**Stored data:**
┌──

Lemma locate_fork_spec locator db r :
  locate_fork locator db = Ok r →
  match r with
  | Some f => ∃ before hash after, locator = before ++ hash :: after ∧ 0 ≤ f ∧ on_active_chain db hash f ∧
                Forall (λ x, ∀ g, ¬ on_active_chain db x g) before
  | None => Forall (λ x, ∀ g, ¬ on_active_chain db x g) locator
  end.
Proof.
  induction locator as [|hash rest IH]; [by intros [= <-]|]. cbn [locate_fork].
  assert (locate_fork rest db = Ok r → (∀ g, ¬ on_active_chain db hash g) →
    match r with
    | Some f => ∃ before x after, hash :: rest = before ++ x :: after ∧ 0 ≤ f ∧ on_active_chain db x f ∧
                  Forall (λ x, ∀ g, ¬ on_active_chain db x g) before
    | None => Forall (λ x, ∀ g, ¬ on_active_chain db x g) (hash :: rest)
    end) as Hskip.
  { intros Hr Hno. specialize (IH Hr). destruct r as [f|]; [|by constructor].
    destruct IH as (before & x & after & -> & ? & ? & ?). exists (hash :: before), x, after. split_and!; [done..|by constructor]. }
  destruct (get_height_by_hash hash db) as [[g|]|] eqn:Ehg; cbn [rbind]; [| |done].
  - destruct (get_hash_by_height g db) as [o|] eqn:Eg; cbn [rbind]; [|done]. case_bool_decide as Hr.
    + intros [= <-]. exists [], hash, rest. split_and!; [done| |split; [done|by rewrite Eg, Hr]|constructor].
      unfold get_height_by_hash in Ehg. destruct (tree_get _ _ _) as [d|]; [|done].
      case_bool_decide; [|done]. injection Ehg as <-. apply of_be_range.
    + intros H. apply (Hskip H). intros g' [Hg Hh]. rewrite Ehg in Hg. injection Hg as <-. congruence.
  - intros H. apply (Hskip H). intros g' [Hg _]. congruence.
Qed.

(** [C20] A [getheaders] reply for a locator: when none of its hashes is active
    the reply is empty; otherwise it starts right above the first one that is,
    every header is the one stored for the active hash at its height and links to
    the active hash below, it has at most [max_headers] entries (at least one is
    allowed), never passes the stop hash, and ends only there, at that number, at
    the highest stored height, or where the next header is missing or does not
    link.  Without a locator it is at most the active header of the stop hash. *)
Theorem build_headers_response_linked (locator : list bytes) (hash_stop : bytes)
    (max_headers : nat) (db : database) (tip : Z) (out : list BlockHeader) :
  height_rows_ok db → highest_stored_height db = Ok (Some tip) →
  build_headers_response locator hash_stop max_headers db = Ok out →
  match locator with
  | [] => out = [] ∨ ∃ g hd, on_active_chain db hash_stop g ∧ get_header hash_stop db = Ok (Some hd) ∧ out = [hd]
  | _ =>
      Forall (λ x, ∀ g, ¬ on_active_chain db x g) locator ∧ out = [] ∨
      ∃ before hash after f, locator = before ++ hash :: after ∧ on_active_chain db hash f ∧
        Forall (λ x, ∀ g, ¬ on_active_chain db x g) before ∧ active_run db (f + 1) out ∧
        run_complete db hash_stop (Z.to_nat (tip - f)) (max max_headers 1) (f + 1) out
  end.
Proof.
  intros Hok Etip Hrun. unfold build_headers_response in Hrun. rewrite Etip in Hrun. cbn [rbind] in Hrun.
  apply highest_stored_height_max in Etip; [|done]. destruct locator as [|l0 locator'].
  { destruct (all_zero hash_stop); [left; congruence|]. apply rbind_inv_ok in Hrun as ([g|] & Hg & Hrun); [|left; congruence].
    apply rbind_inv_ok in Hrun as (h & Hh & Hrun). case_bool_decide as Hs; [subst h|left; congruence].
    apply rbind_inv_ok in Hrun as ([hd|] & Hd & [= <-]); [right|by left]. by exists g, hd. }
  apply rbind_inv_ok in Hrun as (r & Hr & Hrun). pose proof (locate_fork_spec _ _ _ Hr) as Hf.
  destruct r as [f|]; [right|left; split; [done|congruence]].
  destruct Hf as (before & hash & after & Hloc & Hf & Hact & Hbef). exists before, hash, after, f.
  do 3 (split; [done|]). case_bool_decide as Htip.
  { injection Hrun as <-. split; [by intros i hd Hi|]. apply run_complete_nil. right. right. unfold sat_add in Htip. lia. }
  assert (sat_add f 1 = f + 1) as Hs by (unfold sat_add, u64_max, height_bound in *; lia).
  rewrite Hs in *. rewrite bool_decide_eq_false_2 in Hrun by lia.
  replace (f + 1 - 1) with f in Hrun by lia. rewrite (proj2 Hact) in Hrun. cbn [rbind] in Hrun.
  apply reply_loop_spec in Hrun as [Ha Hc]; [|by replace (f + 1 - 1) with f by lia; apply Hact].
  split; [done|]. by replace (tip - f) with (tip - (f + 1) + 1) by lia.
Qed.
End StoreTheorems.

(** ** Witnesses and the gap example *)

Module StoreWitness.
Import IndexWitness ChainWitness.
(** A fixed-width header row, fields as in [ChainState.InfoCodec]. *)
#[global] Instance header_codec : Codec BlockHeader := {|
  encode_row h :=
    to_le 8 (as_u64 (version h)) ++ prev_block_hash h ++ merkle_root h ++
    to_le 8 (timestamp h) ++ to_le 8 (bits h) ++ to_le 8 (nonce h);
  decode_row bs :=
    if bool_decide (length bs = 96%nat) then
      let '(ver, bs) := InfoCodec.field 8 bs in let '(prev, bs) := InfoCodec.field 32 bs in
      let '(root, bs) := InfoCodec.field 32 bs in let '(ts, bs) := InfoCodec.field 8 bs in
      let '(bi, no) := InfoCodec.field 8 bs in
      Some (mkHeader (InfoCodec.to_i64 (of_le ver)) prev root (of_le ts) (of_le bi) (of_le no))
    else None |}.

#[global] Instance header_laws : CodecLaws BlockHeader header_ok.
Proof.
  intros h (Hv & Hp & Hm & Ht & Hb & Hn). cbn [decode_row encode_row header_codec].
  rewrite bool_decide_eq_true_2
    by (rewrite !length_app, !length_to_le; unfold is_hash in *; lia).
  rewrite !InfoCodec.field_app by (done || apply length_to_le).
  rewrite !InfoCodec.of_to_le_u64
    by (done || (unfold is_u64, as_u64; apply Z.mod_pos_bound; lia)).
  rewrite InfoCodec.to_i64_as_u64 by done. by destruct h.
Qed.

(** Blocks 1 to 4 at the heights of a list, linked by [hdr]. *)
Definition at_heights (hs : list Z) : database :=
  (store_headers_batch ((λ h, (hsh (h + 1), hdr (h + 1), h)) <$> hs) ∅).1.

(** A store with heights 0, 1, 2 and 4. *)
Definition gap_db : database := at_heights [0; 1; 2; 4].
End StoreWitness.

Section Gap.
Import StoreWitness.
(** A gap can go unseen: in a store that has heights 0, 1, 2 and 4 but not
    3, the doubling search jumps over the missing height, so
    [highest_stored_height] answers 4 instead of the contiguous 2, and
    [stored_height_gap] reports no gap. *)
Theorem stored_height_gap_misses :
  get_hash_by_height 3 gap_db = Ok None ∧
  get_hash_by_height 4 gap_db = Ok (Some (IndexWitness.hsh 5)) ∧
  highest_stored_height gap_db = Ok (Some 4) ∧
  stored_height_gap gap_db = Ok None.
Proof. vm_compute. done. Qed.
End Gap.

Module StoreWitnesses.
Import IndexWitness ChainWitness StoreWitness.
(** Missing chainwork is bridged exactly: when the parent of a block has no
    stored work but the header chain below it reaches genesis or a block of known
    work, [ensure_parent_chainwork] stores for the parent the sum of the proofs in
    between, [update_tip] then succeeds, and the block's cumulative work is that
    of the whole run. *)
Theorem ensure_parent_then_update_tip (h : bytes) (hd : BlockHeader) (hgt base : Z)
    (hs : list BlockHeader) (db : database) :
  index_inv db → tip_inv db → is_hash h → h ≠ SEQUENCE_COUNTER_KEY → header_ok hd →
  is_u64 hgt → 0 < hgt → read_counter db < u64_max →
  get_chainwork (prev_block_hash hd) db = None →
  gap_run db (Z.to_nat (hgt - 1)) (prev_block_hash hd) hs base →
  ∃ db1 db2 pw cw,
    ensure_parent_chainwork hd hgt db = (db1, Ok tt) ∧
    get_chainwork (prev_block_hash hd) db1 = Some pw ∧
    u256_val pw = Z.min (base + headers_work hs) u256_max ∧
    update_tip h hd hgt db1 = (db2, Ok tt) ∧ tip_inv db2 ∧
    get_chainwork h db2 = Some cw ∧
    u256_val cw = Z.min (base + headers_work (hd :: hs)) u256_max.
Proof.
  intros Hinv Htip Hh Hne Hhd Hu Hpos Hc Hnone Hrun.
  destruct (cumulative_loop_spec db _ _ hs base u256_zero None 0 Hrun) as (pw & o & Hcum & Hpw).
  rewrite u256_val_zero in Hpw.
  set (p := prev_block_hash hd) in *.
  set (db1 := tree_insert chainwork_t p (u256_to_be_bytes pw)
                (tree_insert work_t p (u256_to_be_bytes o) db)).
  assert (ensure_parent_chainwork hd hgt db = (db1, Ok tt)) as Hens.
  { unfold ensure_parent_chainwork. rewrite bool_decide_eq_false_2 by lia.
    unfold bind, gets, reads, cumulative_chainwork_at. fold p. by rewrite Hnone, Hcum. }
  assert (get_chainwork p db1 = Some pw) as Hg
    by (unfold db1; rewrite get_chainwork_put; by rewrite decide_True).
  assert (same_tree index_tree db1 db) as Hs by (unfold db1; rewrite !same_tree_insert by tree_ne; done).
  destruct (update_tip_ok h hd hgt db1 pw) as
    (db2 & i & Hup & _ & Htip2 & _ & _ & _ & _ & Hcw & _); try done.
  - by rewrite Hs.
  - by apply tip_inv_put_work.
  - by rewrite Hs.
  - unfold parent_work. by rewrite bool_decide_eq_true_2.
  - exists db1, db2, pw, (u256_saturating_add pw (calculate_work_from_bits (bits hd))).
    split_and!; try done.
    + rewrite Hpw. f_equal. lia.
    + by rewrite Hcw, decide_True.
    + rewrite u256_val_add, Hpw. cbn [headers_work foldr]. fold (headers_work hs).
      pose proof (u256_val_range (calculate_work_from_bits (bits hd))).
      pose proof (headers_work_nonneg hs). pose proof (gap_run_base _ _ _ _ _ Hrun). lia.
Qed.
End ForkTheorems.
Lemma base_same t : t ≠ headers_t → t ≠ height_t → t ≠ hash_height_t → same_tree t base db1.
Proof.
  intros. unfold base. cbn [store_headers_batch]. unfold bind, reads, modify.
  destruct (claim_loop _ _ _) as [ops|]; [|done]. cbn [fst]. by rewrite !same_tree_batch by done.
Qed.
Lemma snap_same t : t ≠ ckpt → same_tree t snap base.
Proof. intros. by apply same_tree_insert. Qed.

Lemma coins1_rep : coins_rep ckpt snap coins1.
Proof.
  split.
  { intros o u Hl. unfold coins1 in Hl. apply lookup_singleton_Some in Hl as [<- <-].
    split; [apply o1_ok|apply u1_ok]. }
  intros o Ho. unfold snap. rewrite tree_get_insert. unfold coins1. rewrite lookup_singleton.
  destruct (decide (o1 = o)) as [<-|Hne]; [by rewrite decide_True|]. rewrite decide_False.
  2: { intros Hk. apply (f_equal snd) in Hk; cbn [snd] in Hk. apply Hne. by apply outpoint_key_inj; [apply o1_ok|done|]. }
  rewrite (base_same ckpt) by tree_ne. unfold db1. rewrite (update_tip_same ckpt); [apply tree_get_empty|].
  rewrite !not_elem_of_cons, elem_of_nil. split_and!; tree_ne || tauto.
Qed.

Lemma tracks1 : tracks (Some (muhash_of coins1)) coins1.
Proof. apply tracks_self. Qed.
Lemma undos2_ok : Forall (Forall undo_ok) [undo2].
Proof. apply Forall_singleton, undo2_ok. Qed.
Lemma undo2_records : records_blocks coins1 [undo2].
Proof. by split_and!. Qed.

Lemma snapshot_delta_refines_witness :
  ∃ n mh' db', commit_utxo_snapshot_delta ckpt [] [undo2] (Some (1, hsh 2)) (Some (muhash_of coins1)) snap
    = (db', Ok (n, mh')) ∧ coins_rep ckpt db' (connect_block coins1 undo2).
Proof.
  destruct (snapshot_delta_refines ckpt [] [undo2] (Some (1, hsh 2)) (Some (muhash_of coins1)) coins1 snap
    coins1_rep (Forall_nil_2 _) undos2_ok tracks1) as (n & mh' & db' & Hrun & Hrep & _).
  exists n, mh', db'. split; [exact Hrun|exact Hrep].
Defined.

Lemma connect_then_disconnect_witness :
  ∃ n1 n2 mh1 mh2 d1 d2,
    commit_utxo_snapshot_delta ckpt [] [undo2] None None snap = (d1, Ok (n1, mh1)) ∧
    commit_utxo_snapshot_delta ckpt [undo2] [] None mh1 d1 = (d2, Ok (n2, mh2)) ∧ coins_rep ckpt d2 coins1.
Proof.
  destruct (connect_then_disconnect ckpt [undo2] None None None coins1 snap coins1_rep undos2_ok undo2_records)
    as (n1 & n2 & mh1 & mh2 & d1 & d2 & H1 & H2 & H3 & _); [done|].
  exists n1, n2, mh1, mh2, d1, d2. split; [exact H1|]. split; [exact H2|exact H3].
Defined.

(** Bodies are the hashes themselves; every block has the undo log of block 2. *)
Lemma disconnect_in_windows_witness :
  ∃ mh' db', disconnect_windows (λ h _, Ok h) (λ _ _, Ok (Some [])) ckpt
      (disconnect_body_windows (hsh <$> [9; 8; 7; 6; 5; 4; 3; 2; 1])) None snap = (db', Ok mh') ∧
    coins_rep ckpt db' coins1.
Proof.
  destruct (disconnect_in_windows (λ h _, Ok h) (λ _ _, Ok (Some [])) ckpt
    (hsh <$> [9; 8; 7; 6; 5; 4; 3; 2; 1]) (replicate 9 []) None coins1 snap) as (mh' & db' & Hrun & Hrep & _);
    [done|apply coins1_rep|done|reflexivity|repeat constructor|].
  exists mh', db'. split; [exact Hrun|exact Hrep].
Defined.

Lemma snap_tip : tip_of snap = Ok (hsh 1, 0).
Proof. vm_compute. reflexivity. Qed.
Lemma snap_settled : settled ckpt (hsh 1, 0) coins1 snap.
Proof.
  split; [split; [vm_compute; reflexivity|left; vm_compute; reflexivity]|].
  split; [apply snap_tip|]. split; [apply coins1_rep|]. split; [|split; vm_compute; reflexivity].
  replace (running_muhash snap) with (@None MuHash) by (vm_compute; reflexivity). done.
Qed.

Lemma can_finish2 : can_finish (hsh 2) (hdr 2) 1 snap.
Proof.
  assert (∀ t, t ≠ ckpt → t ≠ headers_t → t ≠ height_t → t ≠ hash_height_t → same_tree t snap db1) as Hs.
  { intros. rewrite snap_same by done. by apply base_same. }
  split; [rewrite (Hs index_tree) by tree_ne; apply db1_inv|]. split.
  { destruct (proj2 db1_inv) as (oi & Hl & Hi). exists oi.
    split; [by rewrite (Hs chain_info_t) by tree_ne|]. intros i Hoi. destruct (Hi i Hoi) as [Hok (H1 & H2 & e & H3 & H4)].
    split; [done|]. split; [done|]. split; [by rewrite (Hs chainwork_t) by tree_ne|].
    exists e. by rewrite (Hs index_tree) by tree_ne. }
  split; [apply hsh_ok|]. split; [by apply key_ne|]. split; [apply hdr_ok|]. split; [unfold is_u64; lia|].
  split; [vm_compute; reflexivity|]. split; [eexists; vm_compute; reflexivity|].
  split; vm_compute; reflexivity.
Qed.

(** A stop between the coin batch and the tip. *)
Definition stopped : database :=
  (commit_utxo_snapshot_delta ckpt [] [undo2] (Some (1, hsh 2)) (running_muhash snap) snap).1.
Lemma connect_crash_safe_witness :
  ∃ r, recover_snapshot_commit 1 stopped = (r, Ok tt) ∧ tip_of r = Ok (hsh 2, 1) ∧
    coins_rep ckpt r (connect_block coins1 undo2).
Proof.
  destruct (connect_crash_safe ckpt undo2 (hsh 2) (hdr 2) 1 (hsh 1, 0) coins1 snap 0
    snap_settled ltac:(vm_compute; congruence) can_finish2 undo2_ok) as [_ Hall].
  destruct (Hall stopped) as (r & Hrec & Hr).
  { unfold connect_crash_points. right. left. }
  rewrite decide_False in Hr.
  2: { intros Heq. apply (f_equal (tree_get ckpt SNAPSHOT_REORG_JOURNAL_KEY)) in Heq.
       vm_compute in Heq. discriminate Heq. }
  destruct Hr as (Ht & Hrep & _). exists r. split; [exact Hrec|]. split; [exact Ht|exact Hrep].
Defined.
End SnapshotWitness.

└──

**Task to complete:** In the entries above, find the line holding "Lemma coins1_rep : coins_rep" and the line holding "destruct (decide (o1"; print both of them and every line between, exactly, and nothing else.

**Exercise solution:**
Lemma coins1_rep : coins_rep ckpt snap coins1.
Proof.
  split.
  { intros o u Hl. unfold coins1 in Hl. apply lookup_singleton_Some in Hl as [<- <-].
    split; [apply o1_ok|apply u1_ok]. }
  intros o Ho. unfold snap. rewrite tree_get_insert. unfold coins1. rewrite lookup_singleton.
  destruct (decide (o1 = o)) as [<-|Hne]; [by rewrite decide_True|]. rewrite decide_False.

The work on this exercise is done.